I upgraded a Ubuntu 18.04 installation to 20.04 beta on my late 2015 5k 27" iMac. The new 5.4 kernel was installed and has been updated a few times. The former LTS kernel (4.15) was retained. When I start up the computer with the new kernel, the process is very slow and it takes about 2 1/2 minutes to get to a working desktop. Doing the same startup with the old 4.15 kernel (in the 20.04 beta) takes approximately 25 seconds to a working desktop. Similarly, changing display settings, waking from sleep and shutting down the computer all take several minutes with the 5.4 kernel, vs 10-30 seconds with the 4.15 kernel.

To provide more information, I tried starting up this computer with the 5.3 kernel from a 19.10 live USB, and from a 5.0 kernel in the Peppermint Linux live USB that is based on Ubuntu.
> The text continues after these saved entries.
Lemma mozc_to_rime_ok (mozc_dir pattern dict_name output_file : str)
    (fs fs' : FS) (r : Stats * Z * str) :
  mozc_to_rime' mozc_dir pattern dict_name output_file fs = (Ok r, fs') ->
  let files := Py.sorted (glob_glob fs (os_path_join mozc_dir pattern)) in
  let entries := entries_of_files' fs files in
  let skips := skipped_of_files' fs files in
  snd (fst r) = Z.of_nat (length entries) /\
  snd r = SKIPPED_TSV /\
  exists n_out n_skip,
    node_text n_out
    = header dict_name (strftime_Ymd today) ++ concat (map entry_line entries) /\
    node_text n_skip = concat (map skipped_line skips) /\
    write_error n_out = None /\ write_error n_skip = None /\
    fs' = <[realpath SKIPPED_TSV := n_skip]> (<[realpath output_file := n_out]> fs).
Proof.
  unfold mozc_to_rime.
  destruct (aggregate' mozc_dir pattern fs) as [[[] | e] w] eqn:E; [| discriminate].
  apply aggregate_lists in E as [Hr Hs]. cbv zeta in Hr, Hs. cbv zeta.
  destruct (write_file realpath output_file _ fs) as [fs1 | e] eqn:W1;
    [| discriminate].
  destruct (write_file realpath SKIPPED_TSV _ fs1) as [fs2 | e] eqn:W2;
    [| discriminate].
  intros [= <- <-].
  apply write_file_ok in W1 as (n1 & -> & T1 & E1).
  apply write_file_ok in W2 as (n2 & -> & T2 & E2).
  cbn [fst snd]. rewrite Hr in *. rewrite Hs in *.
  split; [reflexivity |]. split; [reflexivity |].
  exists n1, n2. repeat split; assumption.
Qed.

(** How a run can raise: in the pass, the file system being left as it
    was; on opening the output file, likewise; or on opening
    [skipped.tsv], the output file being written by then. *)
Lemma mozc_to_rime_raise_cases (mozc_dir pattern dict_name output_file : str)
    (fs fs' : FS) (e : exn) :
  mozc_to_rime' mozc_dir pattern dict_name output_file fs = (Raise e, fs') ->
  (fst (aggregate' mozc_dir pattern fs) = Raise e /\ fs' = fs) \/
  (fst (aggregate' mozc_dir pattern fs) = Ok tt /\ fs' = fs /\
   exists n, fs !! realpath output_file = Some n /\ write_error n = Some e) \/
  (fst (aggregate' mozc_dir pattern fs) = Ok tt /\
   realpath SKIPPED_TSV <> realpath output_file /\
   (exists n, fs !! realpath SKIPPED_TSV = Some n /\ write_error n = Some e) /\
   exists n_out,
     node_text n_out
     = header dict_name (strftime_Ymd today)
       ++ concat (map entry_line
                    (entries_of_files' fs
                       (Py.sorted (glob_glob fs (os_path_join mozc_dir pattern))))) /\
     fs' = <[realpath output_file := n_out]> fs).
Proof.
  unfold mozc_to_rime.
  destruct (aggregate' mozc_dir pattern fs) as [[[] | e'] w] eqn:E;
    [| intros [= <- <-]; left; split; reflexivity].
  apply aggregate_lists in E as [Hr _]. cbv zeta in Hr. cbv zeta.
  destruct (write_file realpath output_file _ fs) as [fs1 | e1] eqn:W1.
  - destruct (write_file realpath SKIPPED_TSV _ fs1) as [fs2 | e2] eqn:W2;
      [discriminate |].
    intros [= <- <-]. right. right.
    apply write_file_ok in W1 as (n1 & -> & T1 & E1).
    apply write_file_raise in W2 as (n & Hn & He).
    destruct (decide (realpath SKIPPED_TSV = realpath output_file)) as [Heq | Hne].
    + rewrite Heq, lookup_insert_eq in Hn. injection Hn as <-. congruence.
    + rewrite lookup_insert_ne in Hn by congruence.
      split; [reflexivity |]. split; [exact Hne |].
      split; [exists n; split; assumption |].
      exists n1. split; [| reflexivity].
      rewrite T1, Hr. reflexivity.
  - intros [= <- <-]. right. left.
    apply write_file_raise in W1.
    split; [reflexivity |]. split; [reflexivity | exact W1].
Qed.
(** * ComputerDrawings: the viewport render-scheduling core

    A shallow embedding of the Mandelbrot explorer's two front-ends
    ([mandelbrot_modern_gui.py], the Tk one, and [fractal_explorer.py],
    the Kivy one) and of [deep_zoom_utils.py], with the properties the
    design document states about them.

    Numbers.  Python [int] is [Z].  Python [float] is modelled by the real
    numbers: every arithmetic operation is exact, there is no rounding, no
    infinity and no NaN.  [int(x)] is truncation toward zero, [math.log10]
    is the real logarithm in base ten; a division whose divisor the source
    does not keep away from zero is [py_div], which can fail. *)

From Stdlib Require Import String.
From Stdlib Require Import Reals Zfloor Lra Lia ZArith List Bool.
Import ListNotations.

Local Open Scope R_scope.

(** ** Python numbers *)

Module PyNum.

(** [int(x)] on a float: the integer part, rounded toward zero. *)
Definition py_int (x : R) : Z :=
  if Rle_dec 0 x then Zfloor x else Zceil x.

(** [math.log10(x)].  Python raises [ValueError] when [x <= 0]; the total
    function below is only ever applied to arguments that the caller has
    made positive, and [math_log] is the checked variant. *)
Definition log10 (x : R) : R := ln x / ln 10.

(** [math.log(x, base)], which is [log(x) / log(base)], with the domain
    error made explicit. *)
Definition math_log (x base : R) : option R :=
  if Rlt_dec 0 x then Some (ln x / ln base) else None.

(** Comparisons as booleans, the way the source branches on them. *)
Definition Rleb (x y : R) : bool := if Rle_dec x y then true else false.
Definition Rltb (x y : R) : bool := if Rlt_dec x y then true else false.

(** [x / y] on numbers, which raises [ZeroDivisionError] when [y] is 0. *)
Definition py_div (x y : R) : option R :=
  if Req_dec_T y 0 then None else Some (x / y).

End PyNum.
Import PyNum.

(** ** deep_zoom_utils.py *)

Module DeepZoomUtils.

Definition estimate_required_iterations
  (zoom_level : R) (base_iterations : Z) : Z :=
  if Rleb zoom_level 1 then base_iterations
  else
    let estimated :=
      py_int (IZR base_iterations * log10 (zoom_level + 1)
              + IZR base_iterations) in
    Z.min estimated 50000.

Record color_params := { cp_stripe_s : Z; cp_ncycle : Z }.

Definition adjust_color_parameters (zoom_level : R) : color_params :=
  if Rltb zoom_level 10 then {| cp_stripe_s := 16; cp_ncycle := 32 |}
  else if Rltb zoom_level 100 then {| cp_stripe_s := 20; cp_ncycle := 48 |}
  else if Rltb zoom_level 1000 then {| cp_stripe_s := 24; cp_ncycle := 64 |}
  else {| cp_stripe_s := 32; cp_ncycle := 96 |}.

Record precision_info := {
  decimal_digits_needed : Z;
  precision_warning : bool;
  float64_max_digits : Z;
  precision_percent : R
}.

Definition get_precision_at_zoom (zoom_level : R) : precision_info :=
  let safe_zoom := Rmax zoom_level 1 in
  let digits := Z.max 1 (py_int (log10 safe_zoom) + 2) in
  let max_digits := 15%Z in
  {| decimal_digits_needed := digits;
     precision_warning := Rltb (IZR max_digits * 0.8) (IZR digits);
     float64_max_digits := max_digits;
     precision_percent := Rmin 100 (IZR digits / IZR max_digits * 100) |}.

End DeepZoomUtils.
Import DeepZoomUtils.

(** ** The render engine's parameter object

    [mandelbrot.Mandelbrot] is imported by both front-ends; its source is
    not part of the files modelled here.  Only the attributes the
    front-ends read and write are kept. *)

Module Mandelbrot.

(** [coord]: [(xmin, xmax, ymin, ymax)]. *)
Definition coords : Type := (R * R * R * R)%type.

Record t := {
  xpixels : Z;
  ypixels : Z;
  maxiter : Z;
  coord : coords;
  os : Z
}.

Definition set_coord (c : coords) (m : t) : t :=
  {| xpixels := xpixels m; ypixels := ypixels m; maxiter := maxiter m;
     coord := c; os := os m |}.

Definition set_maxiter (n : Z) (m : t) : t :=
  {| xpixels := xpixels m; ypixels := ypixels m; maxiter := n;
     coord := coord m; os := os m |}.

Definition set_resolution (w h : Z) (m : t) : t :=
  {| xpixels := w; ypixels := h; maxiter := maxiter m;
     coord := coord m; os := os m |}.

Definition set_os (k : Z) (m : t) : t :=
  {| xpixels := xpixels m; ypixels := ypixels m; maxiter := maxiter m;
     coord := coord m; os := k |}.

Definition half_width (c : coords) : R :=
  let '(xmin, xmax, _, _) := c in (xmax - xmin) / 2.


(** Modelled from the spec: [Mandelbrot.zoom_at], a method of the missing
    [mandelbrot] module.  The design document's [zoomAt]: the target point
    becomes the new center, the new half-width is the old half-width times
    [factor], and the new half-height is derived from the new half-width
    through the pixel aspect ratio. *)
Definition zoom_at (m : t) (x y factor : R) : t :=
  let new_half_width := half_width (coord m) * factor in
  let new_half_height :=
    new_half_width * (IZR (ypixels m) / IZR (xpixels m)) in
  set_coord (x - new_half_width, x + new_half_width,
             y - new_half_height, y + new_half_height) m.
Lemma nan_test_time_raises_witness :
  generate_mplayer_guesses_and_sync Demo.short_servo exact_lstsq_line Demo.md
    (Some Demo.user_results) Demo.guess 4 10
  = (mplayer_lines Demo.md 10 Demo.short_test_times Demo.short_test_next_times,
     Raise ValueError).
Proof.
  apply (@TestTimesFacts.nan_test_time_raises Demo.short_servo exact_lstsq_line
           Demo.md (Some Demo.user_results) Demo.guess 4 10
           Demo.short_test_times [] Demo.short_test_next_times).
  vm_compute. reflexivity.
Defined.

Lemma no_user_results_prints_commands_witness :
  generate_mplayer_guesses_and_sync Demo.servo exact_lstsq_line Demo.md
    None Demo.guess 4 10
  = (mplayer_lines Demo.md 10 Demo.test_times Demo.test_next_times, Ok tt)
  /\ List.length (mplayer_lines Demo.md 10 Demo.test_times Demo.test_next_times)
     = Z.to_nat 4
  /\ forall i x,
      nth_error Demo.test_times i = Some x ->
      exists next,
        nth_error (mplayer_lines Demo.md 10 Demo.test_times Demo.test_next_times) i
        = Some (PrintMplayer (int x - 10)%Z (filename_video Demo.md) x next).
Proof.
  apply (@TestTimesFacts.no_user_results_prints_commands Demo.servo exact_lstsq_line
           Demo.md Demo.guess 4 10 Demo.test_times Demo.test_next_times).
  vm_compute. reflexivity.
Defined.

Lemma zero_points_fit_raises_witness :
  generate_mplayer_guesses_and_sync Demo.servo exact_lstsq_line Demo.md
    (Some []) Demo.guess 0 10
  = ([], Raise TypeError).
Proof.
  apply (@TestTimesFacts.zero_points_fit_raises Demo.servo exact_lstsq_line
           Demo.md Demo.guess 10 [] []).
  vm_compute. reflexivity.
Defined.

Lemma bad_stamp_raises_witness :
  parse_behavior_filenames abspath get_file_time strptime
    [behavior_L1; behavior_bad_stamp; behavior_alias] true
  = ([], Raise ValueError).
Proof.
  apply (@ParserMore.bad_stamp_raises abspath get_file_time strptime
           [behavior_L1; behavior_bad_stamp; behavior_alias] behavior_bad_stamp true).
  - simpl. auto.
  - exists "/data/runmice", "L1", "2019", "KF13". split; vm_compute; reflexivity.
Defined.

Lemma no_matching_file_warns_witness :
  parse_behavior_filenames abspath get_file_time strptime
    [video_L1; "notes.txt"] true
  = ([PrintText "warning: no behavior files found"], Ok []).
Proof.
  apply (@ParserMore.no_matching_file_warns abspath get_file_time strptime
           [video_L1; "notes.txt"] true).
  intros f [<-|[<-|[]]]; vm_compute; reflexivity.
Defined.

Lemma full_cache_is_returned_witness :
  parse_video_filenames abspath strptime ffprobe [video_L2; video_L1] true
    (Some (from_records videos_noon))
  = ([], Ok (Cached (from_records videos_noon))).
Proof.
  apply (@VideoParserFacts.full_cache_is_returned abspath strptime ffprobe
           [video_L2; video_L1] true (from_records videos_noon)).
  - intros f [<-|[<-|[]]]; simpl; auto.
  - intros f [<-|[<-|[]]]; simpl; auto.
Defined.

Lemma only_new_files_are_probed_witness :
  In video_L2 [video_L1; video_L2]
  /\ ~ In video_L2 (cache_filenames [(0%Z, hour_video video_L1 "L1" (at_time 12 0 0))]).
Proof.
  apply (@VideoParserFacts.only_new_files_are_probed abspath strptime ffprobe
           [video_L1; video_L2] true
           [(0%Z, hour_video video_L1 "L1" (at_time 12 0 0))] video_L2).
  vm_compute. right. left. reflexivity.
Defined.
The 5.3 kernel is as slow as the 5.4 kernel, whereas the 5.0 kernel works similarly to the 4.15 LTS kernel.

I suspect that the problem relates to the Radeon m9 390x video card in my iMac, but I have no idea what might have changed in the newer kernels to affect their compatibility with this iMac.

ProblemType: Bug
DistroRelease: Ubuntu 20.04
Package: linux-image-5.4.0-25-generic 5.4.0-25.29
ProcVersionSignature: Ubuntu 5.4.0-25.29-generic 5.4.30
Uname: Linux 5.4.0-25-generic x86_64
ApportVersion: 2.20.11-0ubuntu27
Architecture: amd64
AudioDevicesInUse:
 USER PID ACCESS COMMAND
 /dev/snd/controlC2: mfox 2497 F.... pulseaudio
 /dev/snd/controlC0: mfox 2497 F.... pulseaudio
 /dev/snd/controlC1: mfox 2497 F.... pulseaudio
CasperMD5CheckResult: skip
CurrentDesktop: ubuntu:GNOME
Date: Tue Apr 21 10:55:18 2020
HibernationDevice: # RESUME=UUID=5e4ca488-e781-4ee7-aeb3-8adc968cd22a
InstallationDate: Installed on 2018-05-09 (712 days ago)
InstallationMedia: Ubuntu 18.04 LTS "Bionic Beaver" - Release amd64 (20180426)
MachineType: Apple Inc. iMac17,1
ProcEnviron:
 TERM=xterm-256color
 PATH=(custom, no user)
 XDG_RUNTIME_DIR=<set>
 LANG=en_CA.UTF-8
 SHELL=/bin/bash
ProcFB: 0 amdgpudrmfb
ProcKernelCmdLine: \boot\vmlinuz-5.4.0-25-generic ro root=UUID=0559983a-7175-4ab1-af46-7a117ee78ead initrd=boot\initrd.img-5.4.0-25-generic
RelatedPackageVersions:
 linux-restricted-modules-5.4.0-25-generic N/A
 linux-backports-modules-5.4.0-25-generic N/A
 linux-firmware 1.187
SourcePackage: linux
UpgradeStatus: No upgrade log present (probably fresh install)
dmi.bios.date: 01/31/2020
dmi.bios.vendor: Apple Inc.
dmi.bios.version: 176.0.0.0.0
dmi.board.name: Mac-B809C3757DA9BB8D
dmi.board.vendor: Apple Inc.
dmi.board.version: iMac17,1
dmi.chassis.type: 9
dmi.chassis.vendor: Apple Inc.
dmi.chassis.version: Mac-B809C3757DA9BB8D
dmi.modalias: dmi:bvnAppleInc.:bvr176.0.0.0.0:bd01/31/2020:svnAppleInc.:pniMac17,1:pvr1.0:rvnAppleInc.:rnMac-B809C3757DA9BB8D:rvriMac17,1:cvnAppleInc.:ct9:cvrMac-B809C3757DA9BB8D:
dmi.product.family: iMac17,1
dmi.product.name: iMac17,1
dmi.product.version: 1.0
dmi.sys.vendor: Apple Inc.

Revision history for this message
Michael Fox (mfox-trentu) wrote :
Revision history for this message
Ubuntu Kernel Bot (ubuntu-kernel-bot) wrote : Status changed to Confirmed

This change was made by a bot.

Changed in linux (Ubuntu):
status: New → Confirmed
Revision history for this message
Jouni Mettala (jouni-mettala) wrote :

dmesg shows watchdog: BUG: soft lockup - CPU#0 stuck for 22s! and useful looking trace.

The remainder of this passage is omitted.